The ERP describes how the energy transformation that sustains our lives and everything we experience requires energy resistance, éR. But also, how excessive éR is the common basis of inflammation, aging, disease, and aging. We show how the cytokine GDF15 is a marker of éR, drawing from a database of >50,000 people to provide an initial validation of the model. The ERP draws from the Power law to propose a simple formula, a preliminary quantitative framework to help us think quantitatively about how energetic processes and substrates interact with the flux of electrons through mitochondria and the rest of our biological circuitry, to produce variable levels of éR that is sensed by the organism and shape our health.
The MitoBrainMap v1.0 is a systematic description of mitochondrial quantity and diversity across the human brain, and between different brain cell types. Its predictive algorithm provides a brain-wide probabilistic map of molecular and enzymatic mitochondrial features in the standard neuroimaging space used around the world.
This study provided the first physical evidence that mitochondria exchange information with one another. The alignment of cristae (the inner membrane allowing mitochondria to respire) across energized mitochondria suggests the existence of invisible field(s) organizing the biophysical structures within and across the mitochondrial collective.
Inspired to understand why some people age faster and others more slowly, we turned to the heterogeneity of hair greying. We then serendipitously discovered that hair greying is reversible, and that grey hairs exhibit a signature of mitochondrial recalibration, linking life stress, energy metabolism, and hair greying for the first time.

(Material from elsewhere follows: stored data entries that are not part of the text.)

(** C4 (the code departs from it).  The claim is that a token is
    either stored or silently dropped and that none makes the parser
    raise.  The code does so as long as the integer of the token has at
    most 4300 digits: its page token is appended, as it is, at the end
    of the list of its book when the integer lies in 1..6, and the
    dictionary is left unchanged when the integer lies outside 1..6 or
    when the token has not the shape ("7:12" is dropped).  But
    [int(book)] on line 118 stands in no [try]: a token whose integer
    has more than 4300 digits makes it raise [ValueError], which leaves
    [parse_index]; so does the token made of 4301 digits, a colon and a
    page. *)
Theorem add_ref_raises_on_long_book_number :
  add_ref fresh_pages (digits_run 4301 +:+ ":12") = Raise ValueError
  /\ parse_index [tabbed "Apples" (digits_run 4301 +:+ ":12")] = Raise ValueError
  /\ forall pages ref,
       has_books pages = true ->
       (forall book page,
           ref_shape (strip ref) book page ->
           ((Z.of_nat (String.length book) <= max_str_digits)%Z ->
            exists b,
              py_int book = Ok b
              /\ add_ref pages ref =
                   Ok (if ((1 <=? b) && (b <=? 6))%Z
                       then <[b := pages_of pages b ++ [page]]> pages
                       else pages))
           /\ ((max_str_digits < Z.of_nat (String.length book))%Z ->
               add_ref pages ref = Raise ValueError))
       /\ ((forall book page, ~ ref_shape (strip ref) book page) ->
           add_ref pages ref = Ok pages)
       /\ add_ref pages "7:12" = Ok pages.
Proof.
  split; [vm_compute; reflexivity|]. split; [vm_compute; reflexivity|].
  intros pages ref H. split; [|split].
  - intros book page Hshape.
    assert (ref_pattern_match (strip ref) = Some (book, page)) as Hm
      by now apply ref_pattern_match_shape.
    destruct Hshape as (w1 & w2 & rest & Hs & Tb & Hb & Hrest).
    split.
    + intros Hlen. destruct (py_int_Ok book Tb Hb Hlen) as (b & Hint & _).
      exists b. split; [exact Hint|].
      unfold add_ref. rewrite Hm, Hint. cbn [bind].
      destruct ((1 <=? b)%Z && (b <=? 6)%Z) eqn:Hr; [|reflexivity].
      apply andb_true_iff in Hr as [H1 H6]. apply Z.leb_le in H1, H6.
      now rewrite (dict_get_pages_of pages b H) by lia.
    + intros Hlen. unfold add_ref. now rewrite Hm, (py_int_long book Hlen).
  - intros Hno. unfold add_ref.
    destruct (ref_pattern_match (strip ref)) as [[book page]|] eqn:E;
      [|reflexivity].
    apply ref_pattern_match_shape in E. destruct (Hno _ _ E).
  - reflexivity.
Qed.

Lemma add_ref_raises_on_long_book_number_witness :
  exists b,
    py_int "3" = Ok b
    /\ add_ref (<[3%Z := ["45a"]]> fresh_pages) " 3 : 45a" =
         Ok (if ((1 <=? b) && (b <=? 6))%Z
             then <[b := pages_of (<[3%Z := ["45a"]]> fresh_pages) b ++ ["45a"]]>
                    (<[3%Z := ["45a"]]> fresh_pages)
             else <[3%Z := ["45a"]]> fresh_pages).
Proof.
  destruct add_ref_raises_on_long_book_number as (_ & _ & Hall).
  apply (Hall (<[3%Z := ["45a"]]> fresh_pages) " 3 : 45a").
  - vm_compute. reflexivity.
  - exists " ", " ", "". repeat split.
  - vm_compute. discriminate.
Defined.

(** C5, as the code has it.  A content line that splits in two parts
    sets [current_subject], to its trimmed first part, exactly when no
    subject is in progress and the line does not end with a comma; a
    line with no separator never sets it.  So a line that ends with a
    comma never sets the subject, and its references can reach the row
    of a subject captured from a later line: "x\t1:5," followed by
    "Bananas\t2:9" gives one row for "Bananas" with page 5 under
    book 1 and page 9 under book 2. *)
Theorem subject_set_iff_two_parts_no_subject_no_comma :
  (forall st line,
      content line ->
      (sets_subject st line <->
         (1 < length (split_parts line))%nat
         /\ current_subject st = ""
         /\ endswith line "," = false)
      /\ (sets_subject st line ->
          exists p0 rest,
            split_parts line = p0 :: rest
            /\ capture_subject st line (split_parts line) =
                 Ok {| data := data st;
                       current_subject := strip p0;
                       book_pages := book_pages st |}))
  /\ parse_index [tabbed "x" "1:5,"; tabbed "Bananas" "2:9"] =
       Ok [["Bananas"; format_pages ["5"]; format_pages ["9"]; ""; ""; ""; ""]].
Proof.
  split; [|vm_compute; reflexivity].
  intros st line (Hstrip & Ht & _).
  destruct line as [|c s]; [discriminate|].
  assert (isspace c = false) as Hc by (eapply strip_head, Hstrip).
  destruct (split_parts_head c s Hc) as (p0 & rest & Hparts).
  destruct (strip_keeps_head c p0 Hc) as [r Hr].
  assert (forall st1,
    capture_subject st (String c s) (split_parts (String c s)) = Ok st1 ->
    current_subject st1 <> current_subject st ->
    current_subject st = "" /\ endswith (String c s) "," = false
    /\ st1 = {| data := data st; current_subject := strip (String c p0);
                book_pages := book_pages st |}) as Hcap.
  { intros st1. unfold capture_subject. rewrite Hparts, list_get_0.
    destruct (truthy (current_subject st)) eqn:Hsub;
      destruct (endswith (String c s) ",");
      cbn [negb andb bind]; intros [= <-] Hne;
      try (now destruct Hne).
    apply truthy_false in Hsub. auto. }
  split.
  - split.
    + intros (Hlen & st1 & H1 & Hne).
      destruct (Hcap st1 H1 Hne) as (Hs & Hcomma & _). auto.
    + intros (Hlen & Hs & Hcomma). split; [exact Hlen|].
      eexists. split.
      * unfold capture_subject. rewrite Hs, Hcomma, Hparts, list_get_0.
        reflexivity.
      * cbn [current_subject]. rewrite Hs, Hr. discriminate.
  - intros (Hlen & st1 & H1 & Hne).
    destruct (Hcap st1 H1 Hne) as (_ & _ & ->).
    exists (String c p0), rest. split; [exact Hparts | exact H1].
Qed.

Lemma subject_set_iff_two_parts_no_subject_no_comma_witness :
  sets_subject initial_state (tabbed "Apples" "1:5,1:6").
Proof.
  destruct subject_set_iff_two_parts_no_subject_no_comma as [Hrule _].
  apply (Hrule initial_state (tabbed "Apples" "1:5,1:6")).
  - repeat split.
  - repeat split. vm_compute. lia.
Defined.

(** C5 as the claim words it fails: the line "Apples" is a content
    line, no subject is in progress and it does not end with a comma,
    yet it sets no subject, because it has no second part. *)
Lemma subject_set_iff_no_subject_no_comma_counterexample :
  ~ (forall st line,
        content line ->
        (sets_subject st line <->
           current_subject st = "" /\ endswith line "," = false)).
Proof.
  intros Hclaim.
  assert (content "Apples") as Hcontent by (repeat split).
  destruct (Hclaim initial_state "Apples" Hcontent) as [_ Hset].
  destruct Hset as [Hlen _]; [split; reflexivity|].
  vm_compute in Hlen. lia.
Qed.

(** C6.  When the marker occurs in the text of a docx, pdf or txt
    file, [extract_text] returns the lines of what follows the
    leftmost occurrence of the marker, trimmed at both ends. *)
Theorem extract_text_after_first_marker ext full_text :
  ext = "docx" \/ ext = "pdf" \/ ext = "txt" ->
  occurs marker full_text ->
  exists pre post,
    full_text = pre +:+ marker +:+ post
    /\ (forall pre' post',
          full_text = pre' +:+ marker +:+ post' ->
          (String.length pre <= String.length pre')%nat)
    /\ extract_text ext full_text = Ok (splitlines (strip post)).
Proof.
  intros Hext Hocc.
  pose proof (proj2 (str_in_occurs marker full_text) Hocc) as Hin.
  destruct (partition_first marker full_text) as [[pre post]|] eqn:P.
  2:{ unfold str_in in Hin. rewrite P in Hin. discriminate. }
  destruct (partition_first_Some _ _ _ _ P) as [Hsplit Hleft].
  exists pre, post. split; [exact Hsplit|]. split; [exact Hleft|].
  assert (after_marker full_text = Ok (strip post)) as Hafter.
  { unfold after_marker, split1. now rewrite Hin, P. }
  unfold extract_text.
  destruct Hext as [->|[->| ->]]; simpl; now rewrite Hafter.
Qed.

Lemma extract_text_after_first_marker_witness :
  exists pre post,
    "Cover" +:+ marker +:+ String LF (tabbed "Apples" "1:5") =
      pre +:+ marker +:+ post
    /\ (forall pre' post',
          "Cover" +:+ marker +:+ String LF (tabbed "Apples" "1:5") =
            pre' +:+ marker +:+ post' ->
          (String.length pre <= String.length pre')%nat)
    /\ extract_text "txt" ("Cover" +:+ marker +:+ String LF (tabbed "Apples" "1:5"))
       = Ok (splitlines (strip post)).
Proof.
  apply (extract_text_after_first_marker "txt").
  - right. right. reflexivity.
  - exists "Cover", (String LF (tabbed "Apples" "1:5")). reflexivity.
Defined.

(** C7.  When the marker does not occur in the text, [extract_text]
    returns the empty list of lines and raises nothing, whatever the
    kind of file. *)
Theorem extract_text_without_marker ext full_text :
  ~ occurs marker full_text -> extract_text ext full_text = Ok [].
Proof.
  intros Hno. apply str_in_not_occurs in Hno.
  assert (after_marker full_text = Ok "") as Hafter.
  { unfold after_marker. now rewrite Hno. }
  unfold extract_text.
  destruct (String.eqb ext "docx"); [now rewrite Hafter|].
  destruct (String.eqb ext "pdf"); [now rewrite Hafter|].
  destruct (String.eqb ext "txt"); [now rewrite Hafter|].
  reflexivity.
Qed.

Lemma extract_text_without_marker_witness :
  extract_text "pdf" "Index of names" = Ok [].
Proof.
  apply (extract_text_without_marker "pdf" "Index of names").
  apply str_in_not_occurs. reflexivity.
Defined.

(* ================================================================= *)
(** * Further properties of the parser *)

(** ** Rows emitted earlier do not influence a step *)

Lemma subject_row_shift rows0 st : subject_row (shift rows0 st) = subject_row st.
Proof. reflexivity. Qed.

Lemma flush_shift rows0 st : flush (shift rows0 st) = rmap (shift rows0) (flush st).
Proof.
  unfold flush, rmap. rewrite subject_row_shift.
  destruct (subject_row st) as [row|e]; [|reflexivity].
  unfold shift. cbn [bind data current_subject book_pages].
  now rewrite app_assoc.
Qed.

Lemma divider_line_shift rows0 st line :
  divider_line (shift rows0 st) line = rmap (shift rows0) (divider_line st line).
Proof.
  unfold divider_line, rmap. rewrite subject_row_shift.
  cbn [shift data current_subject book_pages].
  destruct (truthy (current_subject st)).
  - destruct (subject_row st) as [row|e]; [|reflexivity].
    cbn [bind]. unfold shift. cbn [data current_subject book_pages].
    now rewrite !app_assoc.
  - cbn [bind]. unfold shift. cbn [data current_subject book_pages].
    now rewrite app_assoc.
Qed.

The Cellular Lifespan Study examined cellular energetics and aging trajectories over up to nine months in culture. This study showed that 1) mitochondrial oxidative phosphorylation (OxPhos) defects cause hypermetabolism (increase the cost of living), 2) OxPhos defects accelerate cellular aging (telomere shortening and epigenetic clocks), 3) fragments of the mitochondrial genome are spontaneously inserted de novo into the nuclear genome over the course of the cellular lifespan (Zhou et al. Plos Biol 2023), and 4) as cells age and activate senescence stress responses, they consume more, not less energy. Similar studies in this system revealed similar hypermetabolic and accelerated aging effects of chronic glucocorticoid signaling (Bobba-Alves et al, PNEC 2023).
The Mitochondrial Health Index (MHI) study was the first to document a directional link between mood and mitochondrial energy transformation capacity in immune cells. We have since learnt how different immune cells have unique mitochondria (Rausser et al. eLife 2021). This first-generation laboratory tool to quantify mitochondrial energy transformation capacity evolved into the second-generation Mitochondrial Respiratory Capacity (MRC).
Here we showed that the biology of brain mitochondria (specifically, mitochondrial electron transport chain complex I) is associated with positive and negative psychosocial factors. In single nucleus RNA sequencing data, the strongest associations emerged in glial cells, not in neurons, suggesting new avenues for understanding the basis of human experiences beyond classic neuron-centric models.
The Mitochondrial Stress, Brain Imaging, and Epigenetics (MiSBIE) study is a deep-phenotyping study of individuals with a wide spectrum of mitochondrial health. Data from MiSBIE have led to several discoveries around the mind-mitochondria connection, the role of mitochondria in shaping stress responses, and defined the novel status of “stress hormones” for the classic metabolic cytokines/metabokines FGF21 (Kurade et al. Nat Metab 2025) and GDF15 (Huang et al. Mol Genet Metab 2025).